Hey, that’s right..! How did it do that?! Let’s start by inspecting the easier parts, then building up (HAHA! get it? …no? ;-P).

NextToken

The `NextToken` function is responsible for getting the next token and validating it against the required type:

``````var tokenIndex = 0;
function NextToken(requiredType){
if (tokenIndex >= tokens.length)
throw 'invalid expression: missing token';
var tok = tokens[tokenIndex];
tokenIndex++;
if (tok.type != requiredType)
throw 'invalid expression: expecting ' + requiredType;
}
``````

Notice that `tokenIndex` starts at `0`, and continues counting up as tokens are requested. If there aren’t any more tokens, or if the token is the wrong type, then errors are thrown. Otherwise, the function simply returns the next token.

ApplyBinOp

The `ApplyBinOp` is also fairly straight forward:

``````function ApplyBinOp(symbol, left, right){
var sym_to_type = {
'-': 'sub',
'*': 'mul',
'/': 'div'
};
if (!sym_to_type[symbol])
throw 'invalid expression: unknown operator ' + symbol;
return {
type: sym_to_type[symbol],
parms: [left, right]
};
}
``````

Given a symbol, left node, and right node, we need to construct a binary operator node. This is simple. First, have a map between symbols and binary operators. If the given symbol isn’t in the map, then the user has provided an invalid operator. Otherwise, return the node object, with `type` set to the operator, and `parms` set to a list containing the left and right nodes.

Easy. Now for the meat:

The Shunt

Next, let’s look at the `lastOp` variable. This is the most important variable – it is the spirit of the Shunting Yard algorithm.

The Shunting Yard algorithm works by postponing application of operators. Why do we need to postpone? Because we haven’t gathered all the parameters yet!

We are scanning the tokens, from left to right. When we hit a binary operator, we need to wait before creating the node, because we don’t have all the information just yet. We need to grab the next terminal before we can create the node.
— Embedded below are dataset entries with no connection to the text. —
(* ===== verification/ModelInferenceProps.v ===== *)
(** * Properties of exact-model inference

    A result belongs to one request, and only complete, native, bounded runs of
    the requested model become results. *)
From stdpp Require Import base list strings.
From Stdlib Require Import ZArith Lia.
From S2P Require Import Prelude RustStr Framing External Digest RunContract StoreBase AuditMetadata AssistantContent RunStore Provider ModelInference ProviderProps.
Import Provider Inference.

Open Scope Z_scope.
Open Scope rust_scope.

(** ** The encoding of digest material *)
Lemma be_bytes_length w n : length (be_bytes w n) = w.
Proof. revert n. induction w as [|w IH]; intros n; [done|]. simpl. rewrite length_app, IH. simpl. lia. Qed.

Lemma be_bytes_inj w : forall n m, 0 <= n < 256 ^ Z.of_nat w -> 0 <= m < 256 ^ Z.of_nat w ->
  be_bytes w n = be_bytes w m -> n = m.
Proof.
  induction w as [|w IH]; intros n m Hn Hm; [simpl in *; lia|].
  rewrite Nat2Z.inj_succ, Z.pow_succ_r in Hn, Hm by lia. simpl. intros [H1 H2]%app_inj_tail.
  apply IH in H1; Z.div_mod_to_equations; lia.
Qed.

Lemma digest_field_inj a b x y :
  Z.of_nat (length a) <= u64_max -> Z.of_nat (length b) <= u64_max ->
  digest_field a ++ x = digest_field b ++ y -> a = b /\ x = y.
Proof.
  unfold digest_field. intros Ha Hb. rewrite <- !(assoc_L (++)). intros [H1 H2]%app_inj_1; [|by rewrite !be_bytes_length].
  assert (length a = length b) as Hlen.
  { apply be_bytes_inj in H1; [lia|..]; unfold u64_max in *; simpl; lia. }
  by apply app_inj_1 in H2.
Qed.

Section Props.
Context `{DigestLaws} `{InferenceJson}.

Lemma request_material_inj m1 r1 p1 t1 m2 r2 p2 t2 :
  slen m1 <= u64_max -> slen r1 <= u64_max -> slen p1 <= u64_max ->
  slen m2 <= u64_max -> slen r2 <= u64_max -> slen p2 <= u64_max -> is_u16 t1 -> is_u16 t2 ->
  request_material m1 r1 p1 t1 = request_material m2 r2 p2 t2 -> m1 = m2 /\ r1 = r2 /\ p1 = p2 /\ t1 = t2.
Proof.
  unfold request_material, is_u16, u16_max. intros Hm1 Hr1 Hp1 Hm2 Hr2 Hp2 Ht1 Ht2 Heq.
  apply app_inv_head in Heq.
  apply digest_field_inj in Heq as [Ha Heq]; [|by rewrite <- slen_bytes..].
  apply digest_field_inj in Heq as [Hb Heq]; [|by rewrite <- slen_bytes..].
  apply digest_field_inj in Heq as [Hc Heq]; [|by rewrite <- slen_bytes..].
  apply be_bytes_inj in Heq; [|simpl; lia..].
  auto using bytes_inj.
Qed.

Lemma request_valid q :
  InferenceRequest_validate q = Ok tt ->
  slen (iq_model_id q) <= MAX_ID_BYTES /\ slen (iq_revision q) <= MAX_ID_BYTES
  /\ slen (iq_prompt q) <= MAX_V3_MODEL_PROMPT_BYTES /\ iq_max_output_tokens q <= MAX_V3_MODEL_OUTPUT_TOKENS
  /\ iq_request_digest q = computed_digest q.
Proof.
  unfold InferenceRequest_validate, validate_id.
  destruct (validate_identifier (iq_model_id q) _ _) as [[]|] eqn:Hm; [|done].
  destruct (validate_identifier (iq_revision q) _ _) as [[]|] eqn:Hr; [|done].
  apply validate_identifier_ok in Hm, Hr.
  destruct (bool_decide _ || _ || _) eqn:Hp; [done|]. destruct ((_ =? 0) || _) eqn:Ht; [done|].
  destruct (validate_digest _) as [[]|]; [|done]. destruct (negb _) eqn:Hd; [done|]. bools. intros _.
  destruct Hm as (_ & ? & _), Hr as (_ & ? & _). auto.
Qed.

Lemma result_for r q :
  InferenceResult_validate_for r q = Ok tt ->
  InferenceRequest_validate q = Ok tt /\ InferenceResult_validate r = Ok tt
  /\ ir_model_id r = iq_model_id q /\ ir_revision r = iq_revision q
  /\ ir_request_digest r = iq_request_digest q /\ ir_requested_output_tokens r = iq_max_output_tokens q.
Proof.
  unfold InferenceResult_validate_for.
  destruct (InferenceRequest_validate q) as [[]|]; [|done].
  destruct (InferenceResult_validate r) as [[]|]; [|done]. destruct (_ || _) eqn:Hb; [done|]. bools. auto 10.
Qed.

Lemma result_valid r :
  InferenceResult_validate r = Ok tt ->
  slen (ir_output r) <= MAX_V3_MODEL_OUTPUT_BYTES /\ ir_output_tokens r <= ir_requested_output_tokens r
  /\ ir_requested_output_tokens r <= MAX_V3_MODEL_OUTPUT_TOKENS
  /\ ir_requested_device r = ir_executed_device r /\ ir_native_operations r <> 0
  /\ ir_fallback_used r = false /\ ir_mixed_execution r = false
  /\ ir_output_digest r = computed_output_digest r.
Proof.
  unfold InferenceResult_validate.
  destruct (validate_id (ir_model_id r)) as [[]|]; [|done].
  destruct (validate_id (ir_revision r)) as [[]|]; [|done].
  destruct (validate_digest (ir_request_digest r)) as [[]|]; [|done].
  destruct (validate_digest (ir_output_digest r)) as [[]|]; [|done].
  destruct (_ || _) eqn:Hb; [done|]. bools. auto 10.
Qed.

(** An inference result answers one request: when a result passes the check
    against two requests whose digests do not collide, they are the same request,
    prompt and token limit included. *)
Theorem result_answers_one_request (r : V3ModelInferenceResult) (q1 q2 : V3ModelInferenceRequest) :
  is_u16 (iq_max_output_tokens q1) -> is_u16 (iq_max_output_tokens q2) ->
  collision_free (fun m => m = request_material (iq_model_id q1) (iq_revision q1) (iq_prompt q1) (iq_max_output_tokens q1)
                        \/ m = request_material (iq_model_id q2) (iq_revision q2) (iq_prompt q2) (iq_max_output_tokens q2)) ->
  InferenceResult_validate_for r q1 = Ok tt -> InferenceResult_validate_for r q2 = Ok tt -> q1 = q2.
Proof.
  intros Ht1 Ht2 Hcf (Hv1 & _ & _ & _ & Hd1 & _)%result_for (Hv2 & _ & _ & _ & Hd2 & _)%result_for.
  apply request_valid in Hv1 as (? & ? & ? & _ & Hc1), Hv2 as (? & ? & ? & _ & Hc2).
  assert (request_material (iq_model_id q1) (iq_revision q1) (iq_prompt q1) (iq_max_output_tokens q1)
          = request_material (iq_model_id q2) (iq_revision q2) (iq_prompt q2) (iq_max_output_tokens q2)) as Hm.
  { eapply rendered_digest_inj; [exact Hcf|by left|by right|]. unfold computed_digest in *. congruence. }
  unfold MAX_ID_BYTES, MAX_V3_MODEL_PROMPT_BYTES, MAX_APP_FRAME_BYTES in *.
  apply request_material_inj in Hm as (? & ? & ? & ?); [|unfold u64_max; (lia || done)..].
  destruct q1, q2; simpl in *; congruence.
Qed.

(** ** Runs *)
(** The sink accepts the streams the sink of a run route accepts. *)
Lemma exact_is_boundary model es : forall s, foldl (exact_emit model) s es = foldl (boundary_emit model) s es.
Proof. induction es as [|e es IH]; intros s; [done|]. simpl. rewrite IH. by destruct e. Qed.

Lemma exact_stream model es :
  exact_valid (foldl (exact_emit model) sink_new es) = true <->
  exists texts, es = EvStarted model :: map EvTextDelta texts ++ [EvFinished].
Proof.
  rewrite exact_is_boundary, <- accepted_stream. unfold exact_valid, sink_validate. by destruct (_ && _).
Qed.

(** A run is accepted exactly when it completed within its budget, its text
    was captured whole and has at most 32 KiB, and its events are a start of this
    model, texts and an end; a result made of it is bound to the request, carries
    that text, is backed by evidence of the same model and counts, was executed
    natively on the requested device and stays within the token limit. *)
Theorem inference_is_exact (q : V3ModelInferenceRequest) (run : list ModelEvent * option RunReport)
    (evidence : InferenceEvidence) (load : LoadReport) :
  (forall report,
     run_exact_provider (iq_model_id q) run = Ok report <->
     run.2 = Some report /\ rr_stop report = StopCompleted /\ rr_truncated report = false
     /\ slen (rr_text report) <= MAX_V3_MODEL_OUTPUT_BYTES
     /\ exists texts, run.1 = EvStarted (iq_model_id q) :: map EvTextDelta texts ++ [EvFinished])
  /\ (forall report r,
     inference_result q report evidence load = Ok r ->
     InferenceResult_validate_for r q = Ok tt /\ ir_output r = rr_text report
     /\ ir_output_digest r = computed_output_digest r
     /\ lr_model_id load = iq_model_id q /\ lr_revision load = iq_revision q /\ en_model_id evidence = iq_model_id q
     /\ en_executed evidence = true /\ en_runtime_verified evidence = true
     /\ ir_prompt_tokens r = usize_of_u64 (rr_input_tokens report)
     /\ ir_output_tokens r = usize_of_u64 (rr_output_tokens report)
     /\ ir_output_tokens r <= iq_max_output_tokens q
     /\ executed_device (en_executed_path evidence) = model_device (en_requested_device evidence)
     /\ en_native_operations evidence <> 0 /\ en_fallback_used evidence = false /\ en_mixed_execution evidence = false).
Proof.
  split.
  - intros report. unfold run_exact_provider. destruct (run.2) as [rep|]; simpl; [|by split; intros; deex].
    destruct (is_budget_exhausted (rr_stop rep)) eqn:Hb.
    + split; [done|]. intros ([= ->] & Hs & _). by rewrite Hs in Hb.
    + rewrite <- exact_stream. destruct (exact_valid _); destruct (is_completed (rr_stop rep)) eqn:Hc;
        destruct (rr_truncated rep) eqn:Htr; destruct (Z.ltb_spec MAX_V3_MODEL_OUTPUT_BYTES (slen (rr_text rep)));
        simpl; (split; [intros [= <-]|intros ([= ->] & Hs & Ht' & Hl & Hv)]);
        try rewrite Hs in Hc; try done; try congruence; try lia.
      by destruct (rr_stop rep).
  - intros report r. unfold inference_result. destruct (_ || _) eqn:Hb; [done|]. unfold u32_try_from.
    destruct (_ <=? u32_max); [|done]. destruct (_ <=? u32_max); [|done].
    destruct (InferenceResult_validate_for _ q) as [[]|] eqn:Hv; [|done]. simpl. intros [= <-].
    pose proof (result_for _ _ Hv) as (_ & Hr & _ & _ & _ & Hmax).
    apply result_valid in Hr as (_ & Htok & _ & Hdev & Hnat & Hfb & Hmix & Hod).
    simpl in *. bools. auto 20.
Qed.
End Props.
Once we grab the next terminal, we are free to create the node. That’s what this line does:

``````lastValue = ApplyBinOp(lastOp, lastValue, nextValue);
``````

Remember: `nextValue` is always the terminal we just grabbed:

``````// create the terminal node
nextValue = {
type: 'val',
value: tok.value
};
``````

And `lastOp` contains the symbol we collected right before looping around:

``````// save the new operator to be applied later
lastOp = tok.value;
``````

So: what is `lastValue` doing in there?

The Tree

The `lastValue` variable is the magic that builds the AST. Before we can understand what it’s doing, we need to widen our inspection:

``````function ApplyLastOp(){
// if we don't have a prev operator, then use the terminal
if (lastOp === false)
lastValue = nextValue;
else // otherwise, we have a pending operator, so apply it
lastValue = ApplyBinOp(lastOp, lastValue, nextValue);
}
``````

When we go through the loop the first time, we don’t have a `lastOp` – we indicate this by initializing `lastOp` to `false`. Therefore, the first time through the loop, `lastValue` is simply set to `nextValue`, which is the terminal.

But the second time around, `lastOp` contains a symbol and `lastValue` will contain the previous terminal. We will load the next terminal into `nextValue`. It’s at this point we execute:

``````lastValue = ApplyBinOp(lastOp, lastValue, nextValue);
``````

What happens? The binary operator node is created, with the previous operator, the previous value, and the terminal we just read. Great – but why assign the results to `lastValue`?

We assign the resulting node to `lastValue` so that when the loop goes around a third time, `lastValue` will contain the binary operator (which, in turn, contains the terminals). This is what builds our tree. We are moving from terminals (leaf nodes), upwards along the branches, building larger and larger trees, using the binary operator nodes to collect everything.

In fact, once you understand these two concepts (`lastOp` for postponing operator application, and `lastValue` for tree building), you understand the core of the Shunting Yard algorithm.